6. If a researcher wants to find out how strongly two variables are related when the influence of some third variable is eliminated, what correlation coefficient would the researcher use?a. Pearson correlation coefficient. b. Partial correlation coefficient.c. Multiple correlation coefficient.

(b) The partial correlation coefficient mathematically controls the influence of one variable while measuring the strength of the relationship between two other variables.

7. If a researcher has two sets of exact measurements on the same group of people and wants to find out how closely these two sets of measurements are related, what correlation coefficient would the researcher use? a. Pearson correlation coefficient. b. Partial correlation coefficient.c. Multiple correlation coefficient.

(a) The Pearson correlation coefficient is used when the scores are interval/ratio or ordinal data. This statement describes interval/ratio data for both variables.

EXPLAIN WHAT IS MEANT BY EACH OF THE FOLLOWING STATISTICAL STATEMENTS.

8. There is a Pearson r of -.90 between the number of books borrowed from the library and performance on the Graduate Record Exam.

a. Students who borrowed a large number of books from the library did better on the exam than those who borrowed a low number of books.

b. Students who did well on the exam also borrowed a large number of books from the library.

c. Borrowing books from the library caused a person to do well on the exam.

d. There was very little (if any) relationship between the number of books the person borrowed from the library and that person's performance on the Graduate Record Exam.

e. None of the above is a correct interpretation.
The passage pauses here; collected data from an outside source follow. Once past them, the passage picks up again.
(* ===== verification/TenancySpec.v ===== *)
(** * What the tenancy component guarantees

    The throughput that a tenant is granted within any 900 milliseconds is at most its quota
    for a second; connections, topics and partitions stay within theirs when operations do
    not interleave, and the exact excess when they do; tenants do not affect each other.
    Then where the handler does less: it does not survive a request of a tenant that is not
    active, never gives back the quota of a topic, and charges all topics to one tenant. *)

From S2P Require Import Prelude GoBytes Record Wire Payloads Protocol Codec Handlers Tenancy.
From stdpp Require Import prelude list sorting gmap relations.
From Stdlib Require Import ZArith Lia Strings.Byte Strings.String.

Open Scope Z_scope.
#[local] Notation length := Datatypes.length.
Import Tenancy.

(** ** Rate windows *)

(** The amounts of a history of additions (time and amount) that [P] selects. *)
Definition amount (P : Z -> bool) (h : list (Z * Z)) : Z :=
  foldr (fun e n => (if P e.1 then e.2 else 0) + n) 0 h.

(** The sum of the buckets that began after [c]. *)
Definition since (c : Z) (w : RateWindow) : Z :=
  foldr (fun (e : Z * Z) n => (if c <? e.2 then e.1 else 0) + n) 0 (combine (win_buckets w) (win_bucketTimes w)).

(** The bucket that is [k] rotations old. *)
Definition back (w : RateWindow) (k : nat) : nat :=
  if decide (k <= win_currentIdx w)%nat then (win_currentIdx w - k)%nat
  else (win_currentIdx w + length (win_buckets w) - k)%nat.

Lemma amount_nonneg P h : Forall (fun e => 0 <= e.2) h -> 0 <= amount P h.
Proof. induction 1 as [|e h He _ IH]; simpl; [done|]. destruct (P e.1); lia. Qed.

Lemma amount_mono P Q h : Forall (fun e => 0 <= e.2) h -> (forall e, e ∈ h -> P e.1 = true -> Q e.1 = true) ->
  amount P h <= amount Q h.
Proof.
  induction 1 as [|e h He _ IH]; intros Hpq; [done|]. simpl.
  assert (amount P h <= amount Q h) by (apply IH; intros; apply Hpq; [by right|done]).
  specialize (Hpq e ltac:(left)). destruct (P e.1), (Q e.1); lia.
Qed.

(** A bucket's contribution to [since] changes with the bucket. *)
Lemma since_insert c bs ts i b t b' t' : bs !! i = Some b -> ts !! i = Some t ->
  foldr (fun (e : Z * Z) n => (if c <? e.2 then e.1 else 0) + n) 0 (combine (<[i := b']> bs) (<[i := t']> ts))
  = foldr (fun (e : Z * Z) n => (if c <? e.2 then e.1 else 0) + n) 0 (combine bs ts)
    - (if c <? t then b else 0) + (if c <? t' then b' else 0).
Proof.
  revert ts i. induction bs as [|x bs IH]; intros [|y ts] [|i] Hb Ht; simplify_eq; simpl in *; [simplify_eq; lia|].
  rewrite (IH _ _ Hb Ht). lia.
Qed.
(** Successes of calls that began before the breaker opened count when it is half open: three
    of them, and the first call after the timeout closes it. *)
Lemma stale_successes_close :
  let cb := New 0 (Some (mkConfig 1 10 3)) in
  let '(trace, cb) := run_events cb [(0, Begin); (0, Begin); (0, Begin); (0, Begin); (1, End false); (2, End true); (2, End true); (2, End true);
                                     (12, Begin); (13, End true)] in
  cf_MaxRequestsHalfOpen (cb_config cb) = 3 /\ cb_state cb = StateClosed /\ cb_announced cb
    = [(StateHalfOpen, StateClosed); (StateOpen, StateHalfOpen); (StateClosed, StateOpen)].
Proof. vm_compute. by repeat split. Qed.

(** ** The breaker of the raft transport *)

Definition raft_failures (cb : RaftBreaker) (ts : list Z) : RaftBreaker := fold_left (fun cb t => RecordFailure t cb) ts cb.

Lemma raft_failures_count ts cb : 0 <= rb_failureCount cb -> rb_failureCount cb + zlen ts < 2 ^ 63 ->
  let cb' := raft_failures cb ts in
  rb_failureCount cb' = rb_failureCount cb + zlen ts /\ rb_maxFailures cb' = rb_maxFailures cb /\ rb_resetTimeout cb' = rb_resetTimeout cb
  /\ (rb_state cb = StateClosed -> rb_failureCount cb < rb_maxFailures cb ->
       rb_state cb' = if rb_maxFailures cb <=? rb_failureCount cb + zlen ts then StateOpen else StateClosed)
  /\ (rb_state cb = StateOpen -> rb_state cb' = StateOpen).
Proof.
  revert cb. induction ts as [|t ts IH]; intros cb H0 Hl; simpl in *.
  - split; [lia|]. do 2 (split; [done|]). split; [|done]. intros Hc Hlt. rewrite Z.add_0_r. replace (rb_maxFailures cb <=? rb_failureCount cb) with false; [exact Hc|]. symmetry. apply Z.leb_gt. lia.
  - assert (wraps 64 (rb_failureCount cb + 1) = rb_failureCount cb + 1) as Hw by (apply wraps_64_id; unfold in_i64; lia).
    unfold RecordFailure. rewrite Hw. set (n := rb_failureCount cb + 1). set (cb1 := mkRaftBreaker _ _ n t _).
    destruct (IH cb1) as (I1 & I2 & I3 & I4 & I5); simpl in *; [lia|lia|].
    split; [lia|]. split; [done|]. split; [done|]. split.
    + intros Hc Hlt. destruct (Z.leb_spec (rb_maxFailures cb) n) as [Hn|Hn].
      * rewrite I5 by done. destruct (Z.leb_spec (rb_maxFailures cb) (rb_failureCount cb + Z.of_nat (S (length ts)))); [done|lia].
      * rewrite I4 by (done || lia). by replace (n + zlen ts) with (rb_failureCount cb + Z.of_nat (S (length ts))) by lia.
    + intros Ho. apply I5. by destruct (rb_maxFailures cb <=? n).
Qed.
Answer: e This statement indicates an inverse relationship

(negative correlation). Statements (a) and (b) describe a positive

correlation. If (a) were reversed to say "Students who borrowed a large number of books from the library did worse on the exam than those who borrowed a low number of books," this would be an accurate statement of this relationship.

Response (c) not only states a positive relationship, it also states causality - which is something a correlation coefficient does not do.
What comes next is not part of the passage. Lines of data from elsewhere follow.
Lemma created_user now salt username password mech groups user : salt <> [] ->
  create_user now salt username password mech groups = Ok user ->
  us_Username user = username /\ us_Enabled user = true /\ us_Groups user = groups /\ us_Attributes user = ∅
  /\ passes mech password user = None.
Proof using bcrypt_law.
  intros Hs. unfold CreateUser, check_password.
  repeat (case_bool_decide; [subst mech|]); try done.
  - destruct (bcrypt_generate salt password) as [h|] eqn:E; [|done]. intros [= <-]. do 4 (split; [done|]).
    unfold authenticatePlain. cbn [us_PasswordHash]. by rewrite (bcrypt_law _ _ _ E).
  - intros [= <-]. do 4 (split; [done|]). unfold authenticateSCRAM. cbn [us_Salt us_Iterations us_PasswordHash createSCRAMUser].
    rewrite bool_decide_false, bool_decide_true by done. done.
  - intros [= <-]. do 4 (split; [done|]). unfold authenticateSCRAM. cbn [us_Salt us_Iterations us_PasswordHash createSCRAMUser].
    rewrite bool_decide_false, bool_decide_true by done. done.
Qed.

(** A user who was added can authenticate: with the mechanism and password he was added with,
    at any time, he becomes the principal of his name with his groups; users with other names
    authenticate as before. The mechanism has to be one that the configuration allows. *)
Theorem added_user_authenticates now now' m c salt username password mech groups m' :
  salt <> [] -> sm_authEnabled m = true -> sm_sasl m = Some c -> mech ∈ sc_Mechanisms c ->
  sm_authenticators m !! mech = Some SASLAuthenticator ->
  add_user now m salt username password mech groups = (None, m') ->
  (exists p, (authenticated now' m' mech (SASLCredentials username password mech)).1 = Ok p
     /\ pr_ID p = username /\ pr_Type p = PrincipalTypeUser
     /\ pr_Attributes p !! text "groups" = match groups with [] => None | _ => Some (format_list groups) end)
  /\ forall username' password', username' <> username ->
       (authenticated now' m' mech (SASLCredentials username' password' mech)).1
       = (authenticated now' m mech (SASLCredentials username' password' mech)).1.
Proof using bcrypt_law.
  intros Hs He Hc Hm Ha Hadd. unfold AddUser in Hadd. rewrite Hc in Hadd. destruct (sc_Enabled c) eqn:Een; [|done]. simpl in Hadd.
  destruct (create_user now salt username password mech groups) as [user|] eqn:Ec; [|done]. injection Hadd as <-.
  destruct (created_user _ _ _ _ _ _ _ Hs Ec) as (Hu & Hen & Hg & Hat & Hp).
  assert (forall c', sc_Mechanisms c' = sc_Mechanisms c -> isMechanismAllowed c' mech = true) as Hallow.
  { intros c' Hc'. unfold isMechanismAllowed. rewrite Hc'. apply existsb_exists. exists mech. split; [by apply list_elem_of_In|]. by rewrite bool_decide_true. }
  unfold Authenticate. cbn [sm_authEnabled with_sasl sm_authenticators sm_sasl from_option]. rewrite He, Ha, Hc. cbn [negb from_option id].
  unfold SASL_Authenticate. rewrite !Hallow by done. cbn [negb sc_Users]. rewrite lookup_insert_eq, Hen. cbn [negb]. rewrite Hp. split.
  - eexists. split; [reflexivity|]. cbn [pr_ID pr_Type pr_Attributes]. rewrite Hu, Hat, Hg. split; [done|]. split; [done|].
    unfold with_groups. destruct groups; [done|]. by rewrite lookup_insert_eq.
  - intros username' password' Hne. rewrite lookup_insert_ne by done. simpl. destruct (sc_Users c !! username') as [user'|]; [|done].
    destruct (us_Enabled user'); [|done]. cbn [negb]. by destruct (passes mech password' user').
Qed.

(** Nobody else becomes a SASL principal: a successful authentication is that of an enabled
    user whose password was checked, with a mechanism that is allowed. *)
Lemma sasl_sound now c credentials p : SASL_Authenticate bcrypt_compare pbkdf2 hmac hash now c credentials = Ok p ->
  exists username password mech user, credentials = SASLCredentials username password mech /\ mech ∈ sc_Mechanisms c
    /\ sc_Users c !! username = Some user /\ us_Enabled user = true /\ passes mech password user = None /\ pr_ID p = us_Username user.
Proof.
  unfold SASL_Authenticate. destruct credentials as [username password mech| |]; try done.
  destruct (isMechanismAllowed c mech) eqn:Em; [|done]. destruct (sc_Users c !! username) as [user|] eqn:Eu; [|done].
  destruct (us_Enabled user) eqn:Ee; [|done]. destruct (passes mech password user) eqn:Ep; [done|]. simpl. intros [= <-].
  exists username, password, mech, user. split; [done|]. split; [|done].
  unfold isMechanismAllowed in Em. apply existsb_exists in Em as (x & Hx & ->%bool_decide_eq_true). by apply list_elem_of_In.
Qed.
End authentication.

(** ** Where it is less than it says *)

(** Groups are compared as substrings: a member of [superadmin] is let in by an entry for
    the group [admin]. *)
Lemma group_by_substring :
  let p := mkPrincipal (text "eve") PrincipalTypeUser [] {[text "groups" := format_list [text "superadmins-readonly"]]} 0 None [] [] in
  matchesPrincipal p (text "group:admin") = true.
Proof. vm_compute. reflexivity. Qed.
(* ===== verification/GoJson.v ===== *)
(** * What the schema registry uses of Go's [encoding/json], [strings] and [crypto/sha256]

    [json.Unmarshal] into [interface{}], [map[string]interface{}] and [json.Number] as a parser
    of bytes, [strings.TrimSpace] and [strings.Split], and SHA-256.  A value of type
    [interface{}] is a [json]; an object is the list of its members, one per name.  The parser
    distinguishes a text that is refused from a lack of fuel, and [unmarshal_total] shows that
    the fuel it is given is always enough. *)

From S2P Require Import Prelude GoBytes GoMatch.
From stdpp Require Import prelude list.
From Stdlib Require Import ZArith Lia Strings.Byte Strings.String.

Open Scope Z_scope.
#[local] Notation length := Datatypes.length.

(** ** Values *)

Inductive json :=
| JNull
| JBool (b : bool)
| JNumber (literal : bytes)
| JString (s : bytes)
| JArray (elements : list json)
| JObject (members : list (bytes * json)).

(** A map from strings: [member] is Go's [m\[k\]] with the comma-ok form. *)
Notation object := (list (bytes * json)).

Fixpoint member (m : object) (k : bytes) : option json :=
  match m with
  | [] => None
  | (k', v) :: m => if bool_decide (k' = k) then Some v else member m k
  end.

(** [m\[k\] = v]. *)
Fixpoint set_member (m : object) (k : bytes) (v : json) : object :=
  match m with
  | [] => [(k, v)]
  | (k', v') :: m => if bool_decide (k' = k) then (k, v) :: m else (k', v') :: set_member m k v
  end.

(** ** Numbers *)

(** What follows the byte at the beginning. *)
Definition peel (c : byte) (s : bytes) : option bytes :=
  match s with b :: s => if bool_decide (b = c) then Some s else None | [] => None end.

Definition is_digit (b : byte) : bool := in_range 48 57 b.

(** The longest prefix of digits and the rest. *)
Fixpoint digits_prefix (s : bytes) : bytes * bytes :=
  match s with
  | b :: s' => if is_digit b then let '(ds, rest) := digits_prefix s' in (b :: ds, rest) else ([], s)
  | [] => ([], [])
  end.

Definition some_digits (s : bytes) : option (bytes * bytes) :=
  match digits_prefix s with ([], _) => None | r => Some r end.

Definition number_sign (s : bytes) : bytes := default s (peel x2d s).

(** No leading zeros: a zero is the whole integer part. *)
Definition number_int (s : bytes) : option (bytes * bytes) :=
  match peel x30 s with Some s => Some ([x30], s) | None => some_digits s end.
(* ===== verification/Schema.v ===== *)
(** * The schema registry and the schema handler (pkg/schema, pkg/server/schema_handler.go)

    Subjects with their numbered versions, the validator of schema definitions with its rules of
    compatibility, the validator of message data, and the handler that checks the messages of a
    produce request before it hands the request on.  JSON and SHA-256 are those of GoJson.v.

    The orders in which Go ranges over maps are parameters.  Errors are values of [schema_error];
    their texts are a parameter of the handler, which copies them into its answer.  [None] where
    an [option] is not an error is a run-time panic (a nil schema, a failed type assertion).  A
    produce request is checked in one step; in the code every call of the registry takes its lock
    anew. *)

From S2P Require Import Prelude GoBytes GoMatch GoJson Record Wire Payloads Protocol Handlers.
From stdpp Require Import prelude list gmap.
From Stdlib Require Import ZArith Lia Strings.Byte Strings.String.

Open Scope Z_scope.
#[local] Notation length := Datatypes.length.

Module Schema.

(** ** Types (types.go) *)

Definition FormatJSON : bytes := text "JSON".
Definition FormatAvro : bytes := text "AVRO".
Definition FormatProtobuf : bytes := text "PROTOBUF".

Definition CompatibilityNone : bytes := text "NONE".
Definition CompatibilityBackward : bytes := text "BACKWARD".
Definition CompatibilityForward : bytes := text "FORWARD".
Definition CompatibilityFull : bytes := text "FULL".
Definition CompatibilityBackwardTransitive : bytes := text "BACKWARD_TRANSITIVE".
Definition CompatibilityForwardTransitive : bytes := text "FORWARD_TRANSITIVE".
Definition CompatibilityFullTransitive : bytes := text "FULL_TRANSITIVE".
Response (d) describes a near zero correlation coefficient.

9. The Pearson correlation between ranking in the prom competition and performance in the science class was .15.

a. People who ranked high in science class were also likely to rank high in the prom competition.
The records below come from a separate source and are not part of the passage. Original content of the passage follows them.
(* ===== verification/TopicsSpec.v ===== *)
(** * What the topic manager and the request handler guarantee

    Requests touch only the partition they address, a restart brings back every partition from
    its directory, and what names that are not checked and creations that fail leave behind. *)

From S2P Require Import Prelude GoBytes GoMatch GoJson Record MemTable Wal WalSpec Compaction Log LogSpec LogIface Wire Payloads Protocol Txn Partition Handlers Topics.
From stdpp Require Import prelude list sorting gmap.
From Stdlib Require Import ZArith Lia Strings.Byte Strings.String.
Import Topics.

Open Scope Z_scope.
#[local] Notation length := Datatypes.length.

(** ** Names and paths *)

(** A name that is one component of a path and stays one. *)
Definition good_name (name : bytes) : Prop :=
  name <> [] /\ slash ∉ name /\ name <> text "." /\ name <> text "..".

#[export] Instance good_name_dec name : Decision (good_name name).
Proof. unfold good_name. apply _. Defined.

Lemma Split_one name sep : sep ∉ name -> Split name sep = [name].
Proof.
  induction name as [| b name IH]; intros H; [done |]. simpl. apply not_elem_of_cons in H as [Hb H].
  rewrite bool_decide_false by done. by rewrite (IH H).
Qed.

Lemma clean_good p acc : Forall good_name p -> fold_left clean_step p acc = acc ++ p.
Proof.
  intros H. revert acc. induction H as [| c p (H1 & _ & H2 & H3) _ IH]; intros acc; simpl; [by rewrite app_nil_r |].
  rewrite IH. unfold clean_step. rewrite !bool_decide_false by done. simpl. by rewrite <- app_assoc.
Qed.

Lemma Join_good base names : Forall good_name base -> Forall good_name names -> Join base names = base ++ names.
Proof.
  intros Hb Hn. unfold Join, Clean. assert (flat_map (fun name => Split name slash) names = names) as ->.
  { induction Hn as [| n names (_ & Hs & _) _ IH]; simpl; [done |]. by rewrite Split_one, IH. }
  by rewrite clean_good by (by apply Forall_app).
Qed.

Lemma digits_all fuel n : Forall (fun b => is_digit b = true) (digits fuel n).
Proof.
  revert n. induction fuel as [| fuel IH]; intros n; simpl; [constructor |]. apply Forall_app. split; [case_match; [constructor | apply IH] |].
  repeat constructor. unfold is_digit, GoMatch.in_range. rewrite digit_value. pose proof (Z.mod_pos_bound n 10). lia.
Qed.

Lemma digits_nonempty k n : digits (S k) n <> [].
Proof. simpl. intros H. apply app_nil in H as [_ H]. discriminate H. Qed.

Lemma FormatInt_digits id : 0 <= id -> FormatInt id = digits 20 id.
Proof. intros H. unfold FormatInt. destruct (Z.ltb_spec id 0); [lia | done]. Qed.

Lemma partition_name_good id : 0 <= id -> good_name (partition_name id).
Proof.
  intros H. unfold partition_name. rewrite FormatInt_digits by done. repeat split; try done.
  rewrite not_elem_of_app. split; [apply (bool_decide_unpack _); vm_compute; done |]. intros Hs.
  pose proof (digits_all 20 id) as Hd. rewrite Forall_forall in Hd. specialize (Hd _ Hs). by vm_compute in Hd.
Qed.

Lemma digits_prefix_all ds : Forall (fun b => is_digit b = true) ds -> digits_prefix ds = (ds, []).
Proof. induction 1 as [| b ds Hb _ IH]; simpl; [done |]. by rewrite Hb, IH. Qed.

Lemma decimal_parse ds acc n : parse_digits ds acc = Some n -> fold_left (fun n b => n * 10 + (b2Z b - 48)) ds acc = n.
Proof.
  revert acc. induction ds as [| b ds IH]; intros acc; simpl; [by intros [= ->] |]. case_match; [| done].
  intros H'. rewrite <- (IH _ H'). f_equal. lia.
Qed.

Lemma skip_blanks_digits b ds : is_digit b = true -> skip_blanks (b :: ds) = b :: ds.
Proof.
  intros Hb. unfold skip_blanks. simpl length. cbn [trim_left].
  destruct (find _ _) as [e |] eqn:E; [| done]. exfalso. apply find_some in E as [He Hp].
  destruct b; try discriminate Hb; vm_compute in He; repeat (destruct He as [<- | He]; [by vm_compute in Hp |]); done.
Qed.

Lemma scan_partition_name id : 0 <= id < 2 ^ 32 -> scan_partition (partition_name id) = Some id.
Proof.
  intros H. unfold scan_partition, partition_name. rewrite FormatInt_digits by lia.
  assert (Hp : parse_digits (digits 20 id) 0 = Some id).
  { apply parse_digits_digits. change (10 ^ Z.of_nat 20) with 100000000000000000000. lia. }
  pose proof (digits_all 20 id) as Hall. assert (HasPrefix (text "partition-" ++ digits 20 id) (text "partition-") = true) as ->.
  { apply HasPrefix_spec. by exists (digits 20 id). }
  change (drop 10 (text "partition-" ++ digits 20 id)) with (digits 20 id).
  destruct (digits 20 id) as [| b ds] eqn:E.
  { by apply digits_nonempty in E. }
  inversion Hall; subst. rewrite skip_blanks_digits by done. rewrite digits_prefix_all by done.
  apply decimal_parse in Hp. unfold decimal. rewrite Hp. destruct (Z.ltb_spec id (2 ^ 32)); [done | lia].
Qed.

Lemma partition_name_inj id id' : 0 <= id < 2 ^ 32 -> 0 <= id' < 2 ^ 32 -> partition_name id = partition_name id' -> id = id'.
Proof. intros H H' E. apply (f_equal scan_partition) in E. rewrite !scan_partition_name in E by done. by injection E. Qed.

(** ** Directories *)

Section disks.
Context {D : Type}.

Lemma below_app (dir : path) c p : below dir (dir ++ c :: p) = Some c.
Proof. unfold below. rewrite take_app_length, drop_app_length. by rewrite bool_decide_true. Qed.

Lemma below_Some (dir p : path) c : below dir p = Some c -> exists rest, p = dir ++ c :: rest.
Proof.
  unfold below. case_bool_decide as E; [| done]. intros H. exists (tail (drop (length dir) p)).
  rewrite <- (take_drop (length dir) p) at 1. rewrite E. f_equal. by destruct (drop (length dir) p); simplify_eq/=.
Qed.

Lemma ReadDir_elem (disk : gmap path D) dir x : x ∈ ReadDir disk dir <-> exists p d, disk !! p = Some d /\ below dir p = Some x.
Proof.
  unfold ReadDir. rewrite merge_sort_Permutation, elem_of_elements, elem_of_list_to_set, list_elem_of_omap. split.
  - intros (p & Hp & Hb). apply list_elem_of_fmap in Hp as ([p' d] & -> & Hp). apply elem_of_map_to_list in Hp. eauto.
  - intros (p & d & Hp & Hb). exists p. split; [| done]. apply list_elem_of_fmap. exists (p, d). split; [done |]. by apply elem_of_map_to_list.
Qed.

Lemma ReadDir_NoDup (disk : gmap path D) dir : NoDup (ReadDir disk dir).
Proof. unfold ReadDir. rewrite merge_sort_Permutation. apply NoDup_elements. Qed.
End disks.

Section restart.
Context {L D : Type} {LO : LogOps L} {LS : LogStore L D}.

(** The partition that a process finds in a directory. *)
Definition reopened (version : Z) (d : D) : option (result storage_error (Partition L)) :=
  r ← ls_open version d;
  match r with Err e => Some (Err e) | Ok l => p ← newRecoveredPartition l; Some (Ok p) end.

Definition reopens (version : Z) (d : D) (p : Partition L) : Prop := reopened version d = Some (Ok p).

Lemma open_at_reopens version disk (dir : path) d (p : Partition L) : disk !! dir = Some d -> reopens version d p ->
  open_at version disk dir = Some (Ok (p, <[dir := ls_files (pt_log p)]> disk)).
Proof.
  unfold reopens, reopened, open_at. intros -> H. simpl. destruct (ls_open version d) as [[l |] |]; simplify_eq/=.
  destruct (newRecoveredPartition l); by simplify_eq/=.
Qed.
b. People who ranked high in the science class were likely to rank low in the prom competition.

c. Successful performance in the science class caused a person to do well in the prom competition.

d. None of the above is an acceptable interpretation of this statement.

Answer: d

Response (a) states a high positive correlation (perhaps .85).

Response (b) states a high negative correlation (perhaps -.85).

Response (c) not only describes a positive relationship, it also states causality - which is something a simple correlation coefficient does not permit.

An accurate statement would be, "It was impossible to make accurate predictions of performance in science class based on performance in the prom competition."